16:50:56 up 42 days, 9:48, 0 users, load average: 0.00, 0.00, 0.00yay 
So how does that work?
first configure nginx as follows
server {
listen 80;
server_name bouncybouncy.net *.bouncybouncy.net web;
location / {
root /home/justin/bbdotnet/static/;
index index.html index.htm;
ssi on;
}
location /dyn {
# All POST requests go to pylons directly
include /usr/local/nginx/conf/proxy.conf;
proxy_redirect default;
if ($request_method = POST) {
proxy_pass http://127.0.0.1:5000;
break;
}
default_type text/html;
set $memcached_key "$uri";
memcached_pass localhost:11211;
proxy_intercept_errors on;
# If no info would be found in memcache or memecache would be dead, go to real dynamic location
error_page 404 502 = @dynamic_request;
}
location @dynamic_request{
# This means, that we can't get to this location from outside - only by internal redirect
internal;
include /usr/local/nginx/conf/proxy.conf;
proxy_redirect default;
proxy_pass http://127.0.0.1:5000;
}
}
Pylons is setup to run on port 5000 as usual, nothing fancy there.
Then anywhere we want some dynamic content we can simply do
<!--# include virtual="/dyn/demo/uptime" -->
For now, you have to disable the htmlscrubber plugin for this to work. There is probably a better solution. I think this would simply involve a plugin that could run after htmlscrubber to insert the include, then you would only need to have something like [[include virtual="/dyn/demo/uptime"]] in your pages.
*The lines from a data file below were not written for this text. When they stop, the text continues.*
Lemma performs_ext d plan (f g : M bool) w :
  f w = g w -> performs d plan g w -> performs d plan f w.
Proof. by apply performs_at. Qed.

Lemma performs_ret d w : performs d [] (ret true) w.
Proof.
  intros cC cB R. cbn [callsOf]. rewrite !serves_nil, !written_nil. done.
Qed.

Lemma performs_seq d p1 p2 (f g : M bool) w :
  performs d p1 f w ->
  (fst (f w) = true -> performs d p2 g (snd (f w))) ->
  performs d (p1 ++ p2) (b <- f ;; if negb b then ret false else g) w.
Proof.
  intros Hf Hg cC cB R. destruct (Hf cC cB R) as [E1 P1]. cbv zeta in *.
  rewrite !callsOf_app, !serves_app, !written_app. unfold bind.
  destruct (f w) as [b w1]. cbn [fst snd] in *. subst b.
  destruct (serves cC (callsOf ClientConn p1)); cbn [andb negb] in *.
  - destruct (serves cB (callsOf (BackendConn d) p1)); cbn [andb negb] in *.
    + exact (Hg eq_refl _ _ (P1 eq_refl)).
    + rewrite andb_false_r. done.
  - done.
Qed.

Lemma performs_client d call w :
  (exists p, call = CallBufferPacket p) \/ call = CallFlush ->
  performs d (succeeded ClientConn call)
    (err <- doWrite ClientConn call ;; ret (negb (failed err))) w.
Proof.
  intros Hc cC cB (HC & HB & [C1 C2] & ClC & CoB & ClB).
  assert (callsOf ClientConn (succeeded ClientConn call) = [call]) as ->
    by (by destruct Hc as [[p ->]| ->]).
  assert (callsOf (BackendConn d) (succeeded ClientConn call) = []) as ->
    by (by destruct Hc as [[p ->]| ->]).
  assert (getConn ClientConn w = Some cC) as G by (unfold getConn; by rewrite HC).
  cbv zeta. rewrite serves_nil, andb_true_r, serves_one, written_nil. unfold bind.
  destruct (forallb id (take (transports call) (script cC))) eqn:F.
  - rewrite (doWrite_ok _ _ _ _ G ClC ltac:(congruence) F). cbn [fst snd failed negb ret].
    split; [done|]. intros _. split; [|split].
    + apply conn_of_player. conn_known.
    + by rewrite getConn_set_trace, getConn_setConn_other.
    + split; [by apply written_open|]. split; [by rewrite written_one|done].
  - destruct (doWrite_fails _ _ _ _ G ClC ltac:(congruence) ltac:(congruence) F)
      as (cf & pre & post & -> & _). done.
Qed.

Lemma performs_backend d call w :
  (exists p, call = CallBufferPacket p) \/ call = CallFlush ->
  performs d (succeeded (BackendConn d) call)
    (err <- doWrite (BackendConn d) call ;; ret (negb (failed err))) w.
Proof.
  intros Hc cC cB (HC & G & CoC & ClC & [C1 C2] & ClB).
  assert (callsOf (BackendConn d) (succeeded (BackendConn d) call) = [call]) as ->
    by (destruct Hc as [[p ->]| ->]; cbn; by rewrite Nat.eqb_refl).
  assert (callsOf ClientConn (succeeded (BackendConn d) call) = []) as ->
    by (by destruct Hc as [[p ->]| ->]).
  cbv zeta. rewrite serves_nil, andb_true_l, serves_one, written_nil. unfold bind.
  destruct (forallb id (take (transports call) (script cB))) eqn:F.
  - rewrite (doWrite_ok _ _ _ _ G ClB ltac:(congruence) F). cbn [fst snd failed negb ret].
    split; [done|]. intros _. split; [|split].
    + apply conn_of_player. rewrite getConn_set_trace, getConn_setConn_other by done.
      unfold getConn. by rewrite HC.
    + conn_known.
    + split; [done|]. split; [done|]. split; [by apply written_open|by rewrite written_one].
  - destruct (doWrite_fails _ _ _ _ G ClB ltac:(congruence) ltac:(congruence) F)
      as (cf & pre & post & -> & _). done.
Qed.

Lemma performs_then d r call p2 (k : M bool) w :
  performs d (succeeded r call)
    (err <- doWrite r call ;; ret (negb (failed err))) w ->
  (performs d p2 k (snd (doWrite r call w))) ->
  performs d (succeeded r call ++ p2)
    (err <- doWrite r call ;; if failed err then ret false else k) w.
Proof.
  intros H1 H2.
  apply (performs_ext _ _ _
           (b <- (err <- doWrite r call ;; ret (negb (failed err))) ;;
            if negb b then ret false else k)).
  - unfold bind. by destruct (doWrite r call w) as [[e|] w1].
  - apply performs_seq; [done|]. intros _.
    unfold bind. by destruct (doWrite r call w) as [[e|] w1].
Qed.

Lemma performs_log d e w :
  is_io e = false -> performs d [e] (log e ;; ret true) w.
Proof.
  intros He cC cB R.
  assert (forall r, callsOf r [e] = []) as H by (intros r; by destruct e).
  rewrite !H, !serves_nil, !written_nil. split; [done|]. intros _.
  destruct R as (R1 & R2 & R). split; [done|]. split; [|done].
  unfold bind, log, modify, ret. cbn [snd]. by rewrite getConn_set_trace.
Qed.

Lemma performs_firstJoin d j w : performs d (joinPlan true j 0) (firstJoin j) w.
Proof.
  apply (performs_then d ClientConn (CallBufferPacket (PJoinGame j)) [EvOnFirstJoin]).
  - apply performs_client. eauto.
  - by apply performs_log.
Qed.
If you did not mind requring javscript, you could use HInclude instead of SSI.
To keep things running fast, we enable to caching on the pylons controller. using a modified version of the beakercache decorator. The following lines are inserted at the end of the createfunc method, which causes the page result to be cached in memcache as well as in beaker.
url = pylons.request.path_info if pylons.request.params: url += "?" + pylons.request.environ['QUERY_STRING'] mc = memcache.Client(['localhost']) mc.set(url, result, cache_expire)
The only remaining problem I see is a small race condition. If
the cache expires, and 20 concurrent requests all come in for the
page, most of them will end up hitting python instead of waiting
for the memcache key to appear. This might actually work better
using varnish or apache2 with mod_disk_cache, but the
last time I tried I could not get varnish to work at all, and
apache2 (I think) still does not support PURGE.